▶ EXERCISE AIM: One number is the whole answer: the tally of lines in the records that include the word "NULL".

-- EXCERPTED RECORDS follows --

(** ** Parameters have the types of their commands *)

(** The struct that a command's parameter points to. *)
Definition fits (cmd : Z) (p : param) : bool :=
  match of_code cmd, p with
  | Some (ENG_AT_SELECT_BAND | ENG_AT_SET_ASSERT_MODE | ENG_AT_SETARMLOG | ENG_AT_SETDSPLOG | ENG_AT_SETAUTOANSWER | ENG_AT_SPL1ITRRSWITCH
      | ENG_AT_SETTDMEASSWTH | ENG_AT_MBCELLID | ENG_AT_CGSMS | ENG_AT_SETAUTOATTACH | ENG_AT_GETUPLMN | ENG_AT_SPVER | ENG_AT_CFUN
      | ENG_AT_SETCAPLOG), oneint _ => true
  | Some ENG_AT_SETSPPSRATE, eng_at_sppsrate _ _ _ => true
  | Some (ENG_AT_SETSPTEST | ENG_AT_CCED), eng_at_sptest _ _ => true
  | Some ENG_AT_SETSPFRQ, eng_at_spfreq _ _ _ _ _ _ _ => true
  | Some ENG_AT_SPAUTE, eng_at_spaute _ _ _ _ => true
  | Some ENG_AT_SETSPDGCNUM, eng_at_spdgcnum _ => true
  | Some ENG_AT_SETSPDGCINFO, eng_at_spdgcinfo _ _ _ _ => true
  | Some ENG_AT_GRRTDNCELL, (NULL | eng_at_grrtdncell _ _ _ _ _ _ _) => true
  | Some ENG_AT_PCCOTDCELL, eng_at_pccotdcell _ _ => true
  | Some ENG_AT_SDATACONF, eng_at_sdataconf _ _ _ _ _ _ => true
  | Some ENG_AT_L1PARAM, eng_at_l1param _ _ _ => true
  | Some ENG_AT_TRRPARAM, eng_at_trrparam _ _ _ => true
  | Some ENG_AT_RRDMPARAM, eng_at_rrdmparam _ _ _ => true
  | Some ENG_AT_SMTIMER, eng_at_smtimer _ _ => true
  | Some ENG_AT_TRRDCFEPARAM, eng_at_ttrdcfeparam _ _ _ => true
  | Some ENG_AT_MBAU, eng_at_mbau _ _ _ => true
  | Some ENG_AT_NOHANDLE_CMD, eng_at_nohandle _ => true
  | Some ENG_AT_PDPACTIVE, eng_at_pdpactive _ _ _ => true
  | Some ENG_AT_SGPRSDATA, eng_at_spgresdata _ _ _ _ => true
  | Some ENG_AT_CAMM, eng_at_camm _ _ _ => true
  | Some ENG_AT_SETUPLMN, eng_at_crsm _ _ _ _ _ _ _ _ => true
  | Some ENG_AT_SETCOPS, eng_at_cops _ _ _ _ _ => true
  | Some ENG_AT_SETSYSCONFIG, eng_at_sysinfo _ _ _ _ => true
  | Some ENG_AT_SGMR, eng_at_sgmr _ _ _ _ _ => true
  | Some (ENG_AT_REQUEST_MODEM_VERSION | ENG_AT_REQUEST_IMEI | ENG_AT_CURRENT_BAND | ENG_AT_GETARMLOG | ENG_AT_GETAUTOANSWER | ENG_AT_GETSPPSRATE
      | ENG_AT_GETSPTEST | ENG_AT_SPID | ENG_AT_GETSPFRQ | ENG_AT_GETSPDGCNUM | ENG_AT_GETSPDGCINFO | ENG_AT_GETSPL1ITRRSWITCH
      | ENG_AT_GETTDMEASSWTH | ENG_AT_DMPARAMRESET | ENG_AT_CIMI | ENG_AT_EUICC | ENG_AT_CGREG | ENG_AT_EXIT | ENG_AT_SYSINFO | ENG_AT_HVER
      | ENG_AT_GETSYSCONFIG | ENG_AT_AUTOATTACH | ENG_AT_GETPDPACT | ENG_AT_CAOC | ENG_AT_SADC | ENG_AT_CGMR | ENG_AT_GETUPLMNLEN
      | ENG_AT_GETDSPLOG | ENG_AT_CAOCD | ENG_AT_CAOCQ | ENG_AT_L1MON | ENG_AT_GET_ASSERT_MODE | ENG_AT_SET_MANUAL_ASSERT | ENG_AT_SFPL
      | ENG_AT_SEPL | ENG_AT_SPENGMD_QUERY | ENG_AT_SPENGMD_OPEN | ENG_AT_SPENGMD_CLOSE | ENG_AT_SSMP | ENG_AT_CMD_END | ENG_AT_SET_SNVM
      | ENG_AT_SET_VALUE | ENG_AT_RESET), NULL => true
  | None, NULL => true
  | _, _ => false
  end.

-- EXCERPTED RECORDS concluded --

▶ OUTPUT FOR THIS EXERCISE: 3